Debug and test routes left in production expose phpinfo(), database dumps, and internal application state to anyone who finds them.

High severity Application Security Updated 2026-05-01

The Problem

Developers often create temporary routes during development for testing — routes that dump phpinfo(), display database contents, test email sending, or expose internal state. If these routes reach production, they become an information disclosure vulnerability. Attackers routinely scan for common debug paths like /test, /debug, /phpinfo, /info, and /_dev. A single phpinfo() route reveals your PHP version, extensions, environment variables, and server configuration.

How to Fix

  1. 1

    Find debug routes in your route files

    Search for common debug patterns:

    grep -rn 'phpinfo\|dd(\|dump(\|var_dump\|print_r' routes/ --include='*.php'
    grep -rn 'test\|debug\|tmp\|temp\|_dev' routes/ --include='*.php'

    Also list all registered routes and look for suspicious ones:

    php artisan route:list | grep -i 'test\|debug\|info\|dump'
  2. 2

    Remove or protect debug routes

    Delete debug routes entirely, or if they are needed for development, wrap them in an environment check:

    // REMOVE completely — preferred
    // Route::get('/phpinfo', fn() => phpinfo());
    // Or restrict to local environment only
    if (app()->environment('local')) {
        Route::get('/debug-info', function () {
            return response()->json([
                'php' => phpversion(),
                'laravel' => app()->version(),
            ]);
        });
    }
  3. 3

    Add a CI check to prevent debug routes in production

    Add a test that fails if debug routes exist:
    // tests/Feature/NoDebugRoutesTest.php
    public function test_no_debug_routes_exist(): void
    {
        $debugPatterns = ['phpinfo', 'debug', '_test', '_dev'];
        $routes = collect(Route::getRoutes())->map(fn ($r) => $r->uri());
    foreach ($debugPatterns as $pattern) {
            $matches = $routes->filter(fn ($uri) => str_contains($uri, $pattern));
            $this->assertEmpty($matches, "Debug route found: {$matches->implode(', ')}");
        }
    }

How to Verify

Check common debug paths return 404:

curl -s -o /dev/null -w '%{http_code}' https://yourapp.com/phpinfo
curl -s -o /dev/null -w '%{http_code}' https://yourapp.com/test
curl -s -o /dev/null -w '%{http_code}' https://yourapp.com/debug

All should return 404. Run php artisan stackshield:scan --check=SS051 to verify.

Prevention

Never create debug routes in main route files. Use php artisan tinker for ad-hoc debugging. Add the CI test above to catch debug routes before deployment. Use StackShield to scan for debug routes continuously.

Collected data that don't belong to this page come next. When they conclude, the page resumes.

Lemma parse_nodes_back clock nodes : forall i, Forall (fun c => contact_ok c = true) nodes ->
  parse_nodes_loop clock i (contact_bytes <$> List.filter (fun c => is_ipv4 (c_addr c)) nodes) = heard clock i nodes.
Proof.
  induction nodes as [|c l IH]; intros i H; [done|]. apply list.Forall_cons in H as [Hc H]. cbn.
  destruct (is_ipv4 (c_addr c)) eqn:E; [|by apply IH]. cbn.
  destruct (chunk_contact_back (clock i) c Hc E) as [_ ->]. cbn. by rewrite IH.
Qed.

Lemma filter_contacts_len nodes : Forall (fun c => contact_ok c = true) nodes ->
  Forall (fun b => length b = 26%nat) (contact_bytes <$> List.filter (fun c => is_ipv4 (c_addr c)) nodes).
Proof.
  induction 1 as [|c l Hc Hl IH]; cbn; [constructor|]. destruct (is_ipv4 (c_addr c)) eqn:E; [|done].
  constructor; [|done]. by apply (chunk_contact_back 0).
Qed.

Lemma length_concat_const {A} n (ls : list (list A)) : Forall (fun c => length c = n) ls ->
  length (concat ls) = (length ls * n)%nat.
Proof. induction 1 as [|c ls Hc Hl IH]; [done|]. cbn. rewrite length_app, IH. lia. Qed.

Lemma nodes_roundtrip clock nodes : Forall (fun c => contact_ok c = true) nodes ->
  parse_nodes_bytes clock (nodes_to_bytes nodes) = Ok (heard clock 0 nodes).
Proof.
  intros H. unfold parse_nodes_bytes. rewrite nodes_to_bytes_eq. pose proof (filter_contacts_len _ H) as L.
  rewrite (length_concat_const 26), Nat.Div0.mod_mul by done. cbn [Nat.eqb negb].
  rewrite as_chunks_concat by (done || lia). by rewrite parse_nodes_back.
Qed.

Lemma length_nodes_to_bytes nodes : Forall (fun c => contact_ok c = true) nodes ->
  (length (nodes_to_bytes nodes) <= length nodes * 26)%nat.
Proof.
  intros H. rewrite nodes_to_bytes_eq, (length_concat_const 26) by by apply filter_contacts_len.
  rewrite length_fmap. pose proof (filter_length_le (fun c => is_ipv4 (c_addr c)) nodes). lia.
Qed.

Definition usable (a : SocketAddr) : bool := is_ipv4 a && negb (sa_port a =? 0).

Lemma values_roundtrip values : Forall (fun a => addr_ok a = true) values ->
  parse_values_list (values_to_list values) = Ok (List.filter usable values).
Proof.
  unfold parse_values_list, values_to_list. cbn [as_list b_list mbind result_bind].
  induction 1 as [|a l Ha Hl IH]; [done|]. cbn [flat_map List.filter]. unfold usable at 1.
  destruct (is_ipv4 a) eqn:E; cbn [app andb]; [|done]. cbn [parse_values_loop b_bytes as_bytes mbind result_bind].
  rewrite IH. cbn [mbind result_bind]. destruct (addr_v4 a Ha E) as (x & y & z & w & Hx & Hp).
  rewrite Hx at 1. cbn [sock_addr sa_ip octets]. pose proof (port_back _ Hp) as Hb.
  destruct (to_be_two (sa_port a)) as (p1 & p2 & E2). rewrite E2 in *. cbn [app value_addr]. rewrite Hb.
  destruct (sa_port a =? 0); [done|]. cbn. by rewrite <- Hx.
Qed.

(** ** Dictionaries *)

Lemma build_dict_sorted entries : bt_sorted entries = true -> build_dict entries = BDict entries.
Proof.
  intros H. unfold build_dict. f_equal.
  assert (G : forall l acc : list (bytes * BencodeValue), bt_sorted (acc ++ l) = true ->
    foldl (fun d '(k, v) => bt_insert k v d) acc l = acc ++ l); [|by apply (G entries [])].
  clear. induction l as [|[k v] l IH]; intros acc H; cbn [foldl]; [by rewrite app_nil_r|].
  replace (acc ++ (k, v) :: l) with ((acc ++ [(k, v)]) ++ l) in * by (by rewrite <- app_assoc).
  rewrite (bt_insert_snoc None); [by apply IH|].
  clear IH. unfold bt_sorted in H. revert H. generalize (@None bytes).
  induction (acc ++ [(k, v)]) as [|[k' v'] m IH]; intros lo; [done|]. cbn. rewrite !andb_true_iff. intros [-> H].
  split; [done|]. by apply IH.
Qed.

Ltac sorted_dicts := repeat rewrite build_dict_sorted by (vm_compute; reflexivity).

(** ** Well-formed messages *)

Definition fits (b : bytes) : bool := in_u 64 (Z.of_nat (length b)).

Definition nodes_ok (l : list Contact) : bool := forallb contact_ok l && in_u 64 (26 * Z.of_nat (length l)).

Definition query_ok (q : Query) : bool :=
  match q with
  | Ping id => id_ok id
  | FindNode id target => id_ok id && id_ok target
  | GetPeers id info_hash => id_ok id && id_ok info_hash
  | AnnouncePeer id info_hash port token _ => id_ok id && id_ok info_hash && in_u 16 port && fits token
  end.

Definition response_ok (r : Response) : bool :=
  match r with
  | RId id => id_ok id
  | RNodes id nodes => id_ok id && nodes_ok nodes
  | RPeers id token values => id_ok id && fits token && forallb addr_ok values
  | RPeersNodes id token nodes => id_ok id && fits token && nodes_ok nodes
  end.

Definition message_ok (m : Message) : bool :=
  match m with
  | MQuery t q => fits t && query_ok q
  | MResponse t r => fits t && response_ok r
  | MError t code message => fits t && in_i64 code && fits message && utf8_valid message
  end.

(** What the other side reads of a message. *)
Definition heard_response (clock : nat -> Z) (r : Response) : Response :=
  match r with
  | RId id => RId id
  | RNodes id nodes => RNodes id (heard clock 0 nodes)
  | RPeers id token values => RPeers id token (List.filter usable values)
  | RPeersNodes id token nodes => RPeersNodes id token (heard clock 0 nodes)
  end.

Definition heard_message (clock : nat -> Z) (m : Message) : Message :=
  match m with MResponse t r => MResponse t (heard_response clock r) | _ => m end.

Lemma id_fits id : id_ok id = true -> in_u 64 (Z.of_nat (length id)) = true.
Proof. intros H%Nat.eqb_eq. by rewrite H. Qed.

Lemma nodes_fits l : nodes_ok l = true -> in_u 64 (Z.of_nat (length (nodes_to_bytes l))) = true.
Proof.
  unfold nodes_ok. intros [H1 H2]%andb_true_iff. apply in_u_spec in H2. apply in_u_spec.
  apply forallb_Forall_iff in H1. pose proof (length_nodes_to_bytes l H1). lia.
Qed.
Lemma lookup_loop_ok k rounds : forall s l, Forall (fun r => replies_ok r.2) rounds -> strict_martians s = strict ->
  lookup_ok l ->
  let '(s', l', asked) := lookup_loop k tgt rounds (s, l) in
  lookup_ok l' /\ strict_martians s' = strict /\ NoDup (c_id <$> asked) /\ (length asked <= ALPHA * length rounds)%nat /\
  (forall c, c ∈ asked -> askable c /\ c_id c ∉ queried l).
Proof.
  assert (Hnil : forall P : Contact -> Prop, forall c, c ∈ [] -> P c) by (intros P c H; by apply not_elem_of_nil in H).
  induction rounds as [|[now replies] rounds IH]; intros s l Hr Hs Hl; cbn [lookup_loop fst snd length].
  { split_and!; [done|done|constructor|cbn; lia|apply Hnil]. }
  apply list.Forall_cons in Hr as [H1 H2]. cbn in H1. destruct (next_batch_spec l Hl) as (B1 & B2 & B3 & B4).
  set (batch := next_batch _ _) in *. destruct (length batch =? 0)%nat.
  { split_and!; [done|done|constructor|cbn; lia|apply Hnil]. }
  set (l0 := mkLookup _ _ _ _).
  destruct (absorb_all_askable k now batch replies s l0 H1 Hs (proj1 Hl)) as (A1 & A2 & A3).
  destruct (absorb_all k now batch replies (s, l0)) as [s1 l1]. cbn [fst snd] in *.
  set (l2 := mkLookup _ _ _ _). assert (Hl2 : lookup_ok l2).
  { destruct (settle_sorted tgt (shortlist l1) Htgt) as [S1 S2].
    - eapply list.Forall_impl; [exact A1|]. by intros c [? _].
    - split; cbn; [|by eapply strict_nodup]. apply list.Forall_forall. intros c Hc. rewrite list.Forall_forall in A1. auto. }
  assert (Hq : queried l2 = mark (queried l) batch) by done || (cbn; rewrite A2; done).
  specialize (IH s1 l2 H2 A3 Hl2).
  destruct (lookup_loop k tgt rounds (s1, l2)) as [[s3 l3] asked].
  assert (G : let '(s', l', a) := (s3, l3, batch ++ asked) in
    lookup_ok l' /\ strict_martians s' = strict /\ NoDup (c_id <$> a) /\ (length a <= ALPHA * S (length rounds))%nat /\
    (forall c, c ∈ a -> askable c /\ c_id c ∉ queried l)).
  { destruct IH as (I1 & I2 & I3 & I4 & I5). split_and!; [done|done| |rewrite length_app; lia|].
    - rewrite fmap_app. apply list.NoDup_app. split_and!; [done| |done].
      intros x Hx (c & -> & Hc)%list_elem_of_fmap. destruct (I5 c Hc) as [_ Hn]. apply Hn. rewrite Hq, mark_spec. by right.
    - intros c [Hc|Hc]%elem_of_app.
      + rewrite list.Forall_forall in B1. by split; [apply B1|apply B4].
      + destruct (I5 c Hc) as [? Hn]. split; [done|]. intros Hx. apply Hn. rewrite Hq, mark_spec. by left. }
  destruct k; [exact G| |exact G]. destruct (20 <=? length (peers l2))%nat; [|exact G].
  split_and!; [done|done|done|lia|]. intros c Hc. rewrite list.Forall_forall in B1. by split; [apply B1|apply B4].
Qed.
End lookup.

(** ** Tokens *)

Section token_life.
Context (sha1 : bytes -> bytes).

Definition rotated (now : Z) (fresh : bytes) (ts : TokenState) : TokenState :=
  if TOKEN_TTL <=? sat_sub now (last_rotated ts) then mkTokens fresh (current ts) now else ts.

Frequently Asked Questions

Is it safe to use dd() in controllers?

dd() (dump and die) should never exist in production code. It halts execution and outputs internal data to the browser. Use proper logging (Log::debug()) instead, and remove dd() calls before committing.

What about Laravel Telescope routes?

Telescope registers routes at /telescope by default. In production, either disable Telescope entirely (TELESCOPE_ENABLED=false) or restrict access using the gate in TelescopeServiceProvider. Stackshield check SS013 specifically monitors for this.